Mamadou Sarr still recalls the days when Senegalese fishermen in Dakar could paddle just one kilometer offshore and return with full nets of sardines and cuttlefish—a tradition sustained for generations. Today, those same fishermen risk their lives traveling nearly 100 kilometers into the Atlantic, chasing dwindling stocks amid industrial overfishing and climate change. “The resource is depleting,” says Sarr, president of the Platform of Artisanal Fishing Stakeholders in Senegal, representing over 50 coastal communities. “With the scarcity, the fishermen who aren’t very aware become poor.” His words echo across the Global South, where illegal fishing drains $50 billion from the global economy each year, threatening food security and livelihoods.

But a turning point emerged in Mombasa, Kenya, where sixteen nations—from Peru to Papua New Guinea, Somalia to South Korea—signed the Mombasa Declaration at the Our Ocean Conference. This landmark agreement pledges a new era of transparency in global fisheries, targeting the shadowy networks that enable illegal, unreported, and unregulated (IUU) fishing. For too long, enforcement has been like “chasing ghosts,” says Amélie Giardini, global lead for fisheries transparency at the Environmental Justice Foundation. “If we do not know who is fishing, what, where, when and how, we will never be able to tackle illegal fishing.”

The declaration commits signatories to a suite of concrete actions: establishing a digitized global vessel registry, assigning unique identifiers to small-scale fishing boats, and tracing the beneficial owners behind vessels caught fishing illegally. These measures aim to dismantle the anonymity that allows criminal fleets to operate with impunity. In West Africa alone, 37% of fish are caught illegally—robbing communities of sardinella, anchovies, and mackerel—and costing the region over $1 billion annually. For Ghana, where 60% of animal protein comes from fish and one in ten citizens works in the sector, the stakes couldn’t be higher. “Our very existence depends on fish,” said Ghanaian fisheries minister Hon. Emelia Arthur.

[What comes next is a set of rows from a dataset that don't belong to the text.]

Lemma populate_small_ok lo hi :
  op_ok im (populate_small (F := F) im acc perm write map_dirty) vma_start lo hi pop_rel out_stays owned out_of_pages False.
Proof using Him Hnr Hperm.
  split; try done.
  - cbn. lia.
  - by intros s Ho.
  - intros s s' s'' H1 H2 Ho. by apply H2, H1.
  - intros s s' v x y. apply pop_rel_later.
  - intros fs fs' s. apply owned_perm.
  - intros fs s. apply owned_table.
  - intros fs s a. apply owned_pieces.
  - by intros [?|?].
  - intros N n base fs s HN Hn Hdesc _ _ _ _ Ho. cbn [op_page populate_small] in *. cbn in HN.
    assert (N = 0%nat) as -> by lia. cbn [large_capable Nat.eqb negb]. unfold check at 1. apply wp_bind. unfold wp at 1.
    eapply wp_mono; [apply populate_page_spec; [lia|done|lia|done]| |done|done]. cbn beta.
    intros [b n'] s' (Hw' & Ho' & Hst & Hr). cbn [fst snd] in *. rewrite orb_true_r in *.
    split_and!; [exact Hw'|exact Ho'|exact Hst|intros v _; apply Hr].
  - intros fs s Ho. split; [exact Ho|by intros ?].
  - intros n old base fs s Hi Hn _ _ _ Hr Ho. unfold wp. cbn [op_post populate populate_small no_post ret]. split_and!; [done|done|by intros ?|done].
Qed.

(** C33: Populating a range of pages maps every page of it as long as there are
    frames: a page that was mapped is left alone, one that was not gets a frame
    nobody else holds with the permissions of the area, small or as part of a huge
    page; it stays unmapped only if the allocator is out of pages when the operation
    returns, which reports nothing of that.  Pages outside of the range are untouched.
    The operation does not return only if there is no page for a table. *)
Theorem populate_correct (small : bool) root lo size s fs :
  wfn 4 root → owned (frames 4 root ++ fs) s →
  0 ≤ lo → 0 < size → lo + size ≤ 2 ^ 47 → (page_size | lo) → (page_size | size) →
  wp (operate_range im (if small then populate_small im acc perm write map_dirty
                        else populate im nr acc perm write map_dirty) no_flush root vma_start lo size) s
    (λ r s', wfn 4 r.1 ∧ owned (frames 4 r.1 ++ fs) s' ∧
       ∀ v, 0 ≤ v < 2 ^ 48 →
         if decide (lo ≤ v < lo + size)
         then if empty (eff 4 root v)
              then (∃ pa, 0 ≤ pa < 2 ^ 44 ∧ (page_size | pa) ∧ eff 4 r.1 v = new_leaf 0 (map_dirty || write) pa perm) ∨
                   eff 4 r.1 v = 0 ∧ out_of_pages s'
              else eff 4 r.1 v = eff 4 root v
         else eff 4 r.1 v = eff 4 root v)
    out_of_pages False.
Proof using Him Hnr Hperm.
  intros Hw Ho Hlo Hsz Hhi Pl Ps.
  eapply (operate_range_spec _ _ _ _ _ pop_rel out_stays); [destruct small; [apply populate_small_ok|apply populate_ok]|done..|].
  intros root' s' Hw' Ho' He. apply after_walk_flush; [by eexists|]. intros n. cbn [fst].
  split_and!; [done|exact Ho'|exact He].
Qed.
End Populate.

(** ** Huge pages without permissions *)

Definition no_access (d : bool) (pa : Z) : node := Node (new_leaf 1 d pa 0) [].

Lemma no_access_facts d pa :
  fits true pa →
  empty (word (no_access d pa)) = false ∧ valid (word (no_access d pa)) = false ∧ large 1 (word (no_access d pa)) = true.
Proof using Type.
  intros Hf. unfold no_access. cbn [word]. assert (large 1 (new_leaf 1 d pa 0) = true) as Hl by (by rewrite new_leaf_large).
  split_and!; [|by rewrite valid_bit, new_leaf_bits by (done || lia)|done].
  apply Z.eqb_neq. intros Hz. by rewrite Hz in Hl.
Qed.

(** What [populate] writes for a huge page, if there is one. *)
Lemma no_access_populated acc write map_dirty off s h :
  fr_inv (fr s) h →
  wp (populate_page im acc 0 write map_dirty 1 empty_node off) s
    (λ r s', r = (false, empty_node) ∨ ∃ pa, fits true pa ∧ r = (true, no_access (map_dirty || write) pa)) (λ _, False) False.
Proof using Him.
  intros Hi. unfold populate_page. cbn [populate_skip word empty_node]. change (populate_skip write 0) with false. cbn iota.
  apply wp_bind. unfold provider_map. apply wp_bind. pose proof (fr_alloc_huge_spec _ _ Hi) as Hs. unfold wp, lift in *.
  destruct (fr_alloc_huge (fr s)) as [v f'|f'|]; [|done|done]. unfold set_pte. destruct Hs as [[-> _]|(Hv0 & Hv & Hf)].
  { by left. }
  rewrite (proj2 (Z.eqb_neq _ _)) by done. unfold bind. rewrite to_phys_main by done. change (empty (word empty_node)) with true. cbn iota.
  destruct (fr_ok _ _ Hf) as [Hok _]. apply Forall_cons in Hok as [(Hd & _ & H0 & H1 & _) _]. cbn in Hd, H0, H1.
  rewrite mem_area_size_eq in H1. change huge_page_size with (2 ^ 21) in *.
  assert (fits true (v - phys_mem)) as Hft by (apply fits_aligned; (done || lia)).
  unfold ret. cbn [table empty_node]. fold (new_leaf 1 (map_dirty || write) 0 0). rewrite new_leaf_mod_addr by done.
  unfold no_access. destruct (true && acc); cbn; right; exists (v - phys_mem); done.
Qed.

(** A walk that comes to the element with a part of the huge page. *)
Lemma no_access_left op vma_start d pa base v size (s : wst) :
  fits true pa → allocate_intermediate op = false →
  map_level im op vma_start page_size 0 (no_access d pa) base v size s = Ret (no_access d pa) s.
Proof using Type.
  intros Hf Ha. destruct (no_access_facts d pa Hf) as (_ & Hva & _). cbn [map_level]. unfold bind at 1, enter.
  by rewrite Hva, Ha.
Qed.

While Senegal ultimately withdrew from signing at the last minute, and Chile and Gabon joined only at the eleventh hour, the mere existence of the declaration marks progress in a sector long shielded from scrutiny. Unlike mining or oil, fishing has remained largely opaque, leaving a $400 billion industry vulnerable to exploitation. Yet transparency, advocates argue, is not just a tool—it’s a necessity. “In everything—every community, every regulation, every decision, every management—if there is no transparency, we go in the wrong direction,” Sarr insists.

The Mombasa Declaration doesn’t just aim to stop illegal fishing—it seeks to rebuild trust, restore fish stocks, and empower coastal communities. As the world watches, the real test begins: turning promises into patrols, data into deterrence, and light into lasting change.